Task material ->
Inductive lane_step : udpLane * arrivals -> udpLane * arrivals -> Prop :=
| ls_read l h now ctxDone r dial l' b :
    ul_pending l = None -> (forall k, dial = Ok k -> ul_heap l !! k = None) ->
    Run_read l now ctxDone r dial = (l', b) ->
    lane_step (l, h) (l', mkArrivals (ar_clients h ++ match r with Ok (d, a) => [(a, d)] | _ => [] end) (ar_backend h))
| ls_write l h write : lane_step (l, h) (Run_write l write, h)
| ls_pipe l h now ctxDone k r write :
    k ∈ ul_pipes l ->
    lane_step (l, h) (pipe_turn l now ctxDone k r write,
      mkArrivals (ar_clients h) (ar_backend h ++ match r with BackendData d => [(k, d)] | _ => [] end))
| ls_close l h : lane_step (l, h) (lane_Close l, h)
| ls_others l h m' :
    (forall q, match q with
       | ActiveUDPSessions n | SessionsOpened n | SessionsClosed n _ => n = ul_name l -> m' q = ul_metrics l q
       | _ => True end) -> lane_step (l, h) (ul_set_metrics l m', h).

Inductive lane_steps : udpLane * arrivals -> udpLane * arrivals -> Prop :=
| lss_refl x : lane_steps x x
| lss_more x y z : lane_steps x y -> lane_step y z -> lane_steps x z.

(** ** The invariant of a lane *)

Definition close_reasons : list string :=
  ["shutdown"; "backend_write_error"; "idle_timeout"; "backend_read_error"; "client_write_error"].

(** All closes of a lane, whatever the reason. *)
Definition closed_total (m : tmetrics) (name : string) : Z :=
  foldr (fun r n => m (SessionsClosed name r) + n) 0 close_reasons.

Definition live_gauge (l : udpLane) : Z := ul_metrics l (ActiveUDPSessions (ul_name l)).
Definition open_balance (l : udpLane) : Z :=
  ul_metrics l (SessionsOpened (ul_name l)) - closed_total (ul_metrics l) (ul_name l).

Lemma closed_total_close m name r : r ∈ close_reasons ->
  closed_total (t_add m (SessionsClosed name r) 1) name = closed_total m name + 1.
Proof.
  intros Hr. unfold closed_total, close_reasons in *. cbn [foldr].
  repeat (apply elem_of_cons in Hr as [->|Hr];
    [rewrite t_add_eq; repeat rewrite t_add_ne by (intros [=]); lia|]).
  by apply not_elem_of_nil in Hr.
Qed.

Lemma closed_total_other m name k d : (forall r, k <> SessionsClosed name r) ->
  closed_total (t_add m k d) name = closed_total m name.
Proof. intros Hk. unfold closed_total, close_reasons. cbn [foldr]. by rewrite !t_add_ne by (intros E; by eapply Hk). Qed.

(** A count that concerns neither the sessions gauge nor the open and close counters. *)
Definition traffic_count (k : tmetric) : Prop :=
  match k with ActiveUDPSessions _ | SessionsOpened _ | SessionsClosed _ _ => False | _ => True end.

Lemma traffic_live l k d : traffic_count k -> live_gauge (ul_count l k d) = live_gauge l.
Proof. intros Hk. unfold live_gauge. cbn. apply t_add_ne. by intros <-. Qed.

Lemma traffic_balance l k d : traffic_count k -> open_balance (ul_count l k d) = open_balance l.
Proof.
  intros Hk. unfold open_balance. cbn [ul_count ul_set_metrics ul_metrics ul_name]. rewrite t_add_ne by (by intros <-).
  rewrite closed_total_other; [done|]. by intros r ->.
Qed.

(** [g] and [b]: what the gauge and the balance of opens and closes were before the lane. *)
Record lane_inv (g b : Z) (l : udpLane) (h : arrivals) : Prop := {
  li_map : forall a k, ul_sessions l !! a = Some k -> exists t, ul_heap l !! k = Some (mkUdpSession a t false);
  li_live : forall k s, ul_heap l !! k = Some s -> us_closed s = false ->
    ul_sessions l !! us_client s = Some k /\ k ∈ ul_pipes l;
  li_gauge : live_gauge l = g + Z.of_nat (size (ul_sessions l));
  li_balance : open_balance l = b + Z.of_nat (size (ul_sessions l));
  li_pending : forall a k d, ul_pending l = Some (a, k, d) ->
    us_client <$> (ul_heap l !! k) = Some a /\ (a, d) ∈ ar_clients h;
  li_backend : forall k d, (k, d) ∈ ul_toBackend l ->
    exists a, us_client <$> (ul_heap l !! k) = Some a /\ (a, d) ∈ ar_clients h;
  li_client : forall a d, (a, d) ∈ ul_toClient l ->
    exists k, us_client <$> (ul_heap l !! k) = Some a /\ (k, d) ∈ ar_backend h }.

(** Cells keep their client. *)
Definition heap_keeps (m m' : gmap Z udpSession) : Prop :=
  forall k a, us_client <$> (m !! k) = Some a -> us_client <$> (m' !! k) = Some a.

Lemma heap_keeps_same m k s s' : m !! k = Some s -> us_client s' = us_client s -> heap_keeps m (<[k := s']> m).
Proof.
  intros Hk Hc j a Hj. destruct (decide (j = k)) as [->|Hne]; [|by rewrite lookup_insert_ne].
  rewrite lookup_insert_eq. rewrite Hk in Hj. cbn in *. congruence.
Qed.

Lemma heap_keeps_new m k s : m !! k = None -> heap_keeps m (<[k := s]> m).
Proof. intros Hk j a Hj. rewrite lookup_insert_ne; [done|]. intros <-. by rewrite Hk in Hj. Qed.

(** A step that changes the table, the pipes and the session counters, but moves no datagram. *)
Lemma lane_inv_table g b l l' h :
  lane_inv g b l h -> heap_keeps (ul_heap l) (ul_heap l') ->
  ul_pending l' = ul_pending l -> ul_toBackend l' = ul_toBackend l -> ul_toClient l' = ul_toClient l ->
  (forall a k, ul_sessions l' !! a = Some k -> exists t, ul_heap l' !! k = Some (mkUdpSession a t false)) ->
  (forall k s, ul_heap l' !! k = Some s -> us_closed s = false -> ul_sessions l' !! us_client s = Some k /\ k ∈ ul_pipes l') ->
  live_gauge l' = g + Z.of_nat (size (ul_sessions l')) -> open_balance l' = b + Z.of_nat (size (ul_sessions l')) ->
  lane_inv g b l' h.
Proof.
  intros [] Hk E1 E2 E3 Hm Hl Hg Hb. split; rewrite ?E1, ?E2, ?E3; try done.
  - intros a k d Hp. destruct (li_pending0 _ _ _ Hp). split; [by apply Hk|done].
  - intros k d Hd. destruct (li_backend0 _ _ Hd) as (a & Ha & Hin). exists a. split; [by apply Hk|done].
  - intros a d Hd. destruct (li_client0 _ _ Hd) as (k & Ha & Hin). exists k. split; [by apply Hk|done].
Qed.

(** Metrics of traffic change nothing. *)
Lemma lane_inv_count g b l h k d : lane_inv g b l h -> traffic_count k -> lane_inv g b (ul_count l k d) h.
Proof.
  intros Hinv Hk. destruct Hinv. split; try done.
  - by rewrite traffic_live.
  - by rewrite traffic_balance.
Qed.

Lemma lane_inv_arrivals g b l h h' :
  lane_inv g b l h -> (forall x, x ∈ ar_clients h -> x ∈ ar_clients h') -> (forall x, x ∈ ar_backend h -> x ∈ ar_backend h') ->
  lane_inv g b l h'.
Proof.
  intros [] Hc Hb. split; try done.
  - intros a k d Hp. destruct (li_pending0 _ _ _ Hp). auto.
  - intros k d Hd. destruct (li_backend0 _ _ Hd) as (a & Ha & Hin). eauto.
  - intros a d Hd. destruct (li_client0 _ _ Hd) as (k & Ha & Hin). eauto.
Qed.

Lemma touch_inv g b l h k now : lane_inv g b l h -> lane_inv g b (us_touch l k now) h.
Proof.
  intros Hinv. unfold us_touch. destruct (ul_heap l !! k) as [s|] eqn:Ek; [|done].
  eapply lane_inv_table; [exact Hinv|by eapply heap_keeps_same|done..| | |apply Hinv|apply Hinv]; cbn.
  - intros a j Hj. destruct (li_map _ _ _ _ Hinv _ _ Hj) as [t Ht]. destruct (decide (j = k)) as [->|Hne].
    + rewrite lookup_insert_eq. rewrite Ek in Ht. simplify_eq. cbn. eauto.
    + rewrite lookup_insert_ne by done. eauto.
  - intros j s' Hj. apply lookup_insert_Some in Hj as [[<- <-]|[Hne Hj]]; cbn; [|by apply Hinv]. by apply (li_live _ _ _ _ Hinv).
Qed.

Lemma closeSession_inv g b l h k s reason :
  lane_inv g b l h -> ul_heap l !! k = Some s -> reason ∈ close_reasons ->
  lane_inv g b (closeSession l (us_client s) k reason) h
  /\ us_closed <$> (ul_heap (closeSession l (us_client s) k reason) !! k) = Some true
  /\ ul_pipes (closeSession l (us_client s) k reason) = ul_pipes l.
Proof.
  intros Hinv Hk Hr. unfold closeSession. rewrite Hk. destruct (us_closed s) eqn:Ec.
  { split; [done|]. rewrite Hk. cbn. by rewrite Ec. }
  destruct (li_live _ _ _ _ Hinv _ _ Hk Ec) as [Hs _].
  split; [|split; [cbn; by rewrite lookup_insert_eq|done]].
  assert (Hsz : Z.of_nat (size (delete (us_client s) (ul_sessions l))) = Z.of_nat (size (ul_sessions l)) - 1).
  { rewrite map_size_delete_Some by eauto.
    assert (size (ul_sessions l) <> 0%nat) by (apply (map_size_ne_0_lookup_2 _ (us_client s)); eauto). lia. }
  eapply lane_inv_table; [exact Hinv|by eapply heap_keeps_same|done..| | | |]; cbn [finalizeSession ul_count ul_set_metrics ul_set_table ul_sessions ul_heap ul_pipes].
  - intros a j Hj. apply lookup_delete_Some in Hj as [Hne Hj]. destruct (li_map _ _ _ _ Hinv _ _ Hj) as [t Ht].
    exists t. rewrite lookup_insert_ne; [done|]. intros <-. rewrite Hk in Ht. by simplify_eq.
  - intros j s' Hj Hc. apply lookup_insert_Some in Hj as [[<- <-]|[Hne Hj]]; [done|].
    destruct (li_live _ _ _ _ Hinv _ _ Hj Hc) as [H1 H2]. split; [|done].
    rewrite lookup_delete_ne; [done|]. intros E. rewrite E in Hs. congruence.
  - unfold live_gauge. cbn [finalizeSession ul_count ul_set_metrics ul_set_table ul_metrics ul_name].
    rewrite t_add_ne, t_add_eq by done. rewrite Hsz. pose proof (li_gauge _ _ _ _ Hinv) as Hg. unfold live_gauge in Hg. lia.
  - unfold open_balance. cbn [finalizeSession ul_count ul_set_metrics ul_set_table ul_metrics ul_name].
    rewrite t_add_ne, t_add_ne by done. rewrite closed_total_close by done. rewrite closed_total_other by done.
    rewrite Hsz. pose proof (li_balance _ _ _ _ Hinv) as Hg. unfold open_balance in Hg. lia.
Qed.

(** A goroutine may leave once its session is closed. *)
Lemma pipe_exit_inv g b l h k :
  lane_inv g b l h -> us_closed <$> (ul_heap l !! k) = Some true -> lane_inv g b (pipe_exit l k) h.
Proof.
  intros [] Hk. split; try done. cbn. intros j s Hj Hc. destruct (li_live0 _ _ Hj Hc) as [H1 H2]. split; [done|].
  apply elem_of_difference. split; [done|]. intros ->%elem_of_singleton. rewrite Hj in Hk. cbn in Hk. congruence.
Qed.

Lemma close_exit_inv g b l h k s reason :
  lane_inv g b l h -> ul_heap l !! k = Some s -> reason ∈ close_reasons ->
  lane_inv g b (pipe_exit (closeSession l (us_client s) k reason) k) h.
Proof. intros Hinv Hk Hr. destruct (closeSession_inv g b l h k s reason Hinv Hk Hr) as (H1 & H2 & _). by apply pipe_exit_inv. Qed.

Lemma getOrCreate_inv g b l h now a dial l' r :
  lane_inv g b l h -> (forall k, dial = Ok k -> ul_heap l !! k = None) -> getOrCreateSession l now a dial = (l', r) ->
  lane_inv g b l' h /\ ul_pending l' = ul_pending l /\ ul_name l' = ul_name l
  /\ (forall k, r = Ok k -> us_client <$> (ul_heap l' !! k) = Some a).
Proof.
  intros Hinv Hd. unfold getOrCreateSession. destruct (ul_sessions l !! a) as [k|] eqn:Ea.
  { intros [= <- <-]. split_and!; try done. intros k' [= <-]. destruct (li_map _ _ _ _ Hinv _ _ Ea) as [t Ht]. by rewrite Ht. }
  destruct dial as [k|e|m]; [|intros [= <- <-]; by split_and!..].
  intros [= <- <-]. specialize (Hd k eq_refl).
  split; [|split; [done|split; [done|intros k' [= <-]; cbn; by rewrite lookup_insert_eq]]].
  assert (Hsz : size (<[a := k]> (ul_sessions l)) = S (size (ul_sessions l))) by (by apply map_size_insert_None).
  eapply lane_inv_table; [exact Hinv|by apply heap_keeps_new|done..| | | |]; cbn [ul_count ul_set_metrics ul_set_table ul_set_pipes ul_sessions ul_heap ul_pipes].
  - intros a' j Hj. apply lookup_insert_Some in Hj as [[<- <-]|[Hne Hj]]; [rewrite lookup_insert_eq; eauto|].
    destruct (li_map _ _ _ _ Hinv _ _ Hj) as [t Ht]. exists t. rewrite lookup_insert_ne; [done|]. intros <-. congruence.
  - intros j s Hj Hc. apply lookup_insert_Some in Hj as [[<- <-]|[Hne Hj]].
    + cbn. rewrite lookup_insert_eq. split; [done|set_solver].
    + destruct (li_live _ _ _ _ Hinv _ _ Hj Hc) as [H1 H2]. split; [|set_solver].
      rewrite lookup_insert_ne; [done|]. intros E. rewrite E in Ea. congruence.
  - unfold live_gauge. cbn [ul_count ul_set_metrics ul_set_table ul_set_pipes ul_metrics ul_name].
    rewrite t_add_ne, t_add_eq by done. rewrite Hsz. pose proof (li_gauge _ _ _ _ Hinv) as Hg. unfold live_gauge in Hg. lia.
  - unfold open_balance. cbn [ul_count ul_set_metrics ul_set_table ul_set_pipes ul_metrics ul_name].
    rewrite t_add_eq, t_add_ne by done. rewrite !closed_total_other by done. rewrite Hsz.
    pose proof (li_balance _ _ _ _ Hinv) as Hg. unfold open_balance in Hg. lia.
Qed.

Work to complete -> Only lines with the word "SessionsClosed" belong in the answer; copy each of them from the material above.

Task result ->
       | ActiveUDPSessions n | SessionsOpened n | SessionsClosed n _ => n = ul_name l -> m' q = ul_metrics l q
  foldr (fun r n => m (SessionsClosed name r) + n) 0 close_reasons.
  closed_total (t_add m (SessionsClosed name r) 1) name = closed_total m name + 1.
Lemma closed_total_other m name k d : (forall r, k <> SessionsClosed name r) ->
  match k with ActiveUDPSessions _ | SessionsOpened _ | SessionsClosed _ _ => False | _ => True end.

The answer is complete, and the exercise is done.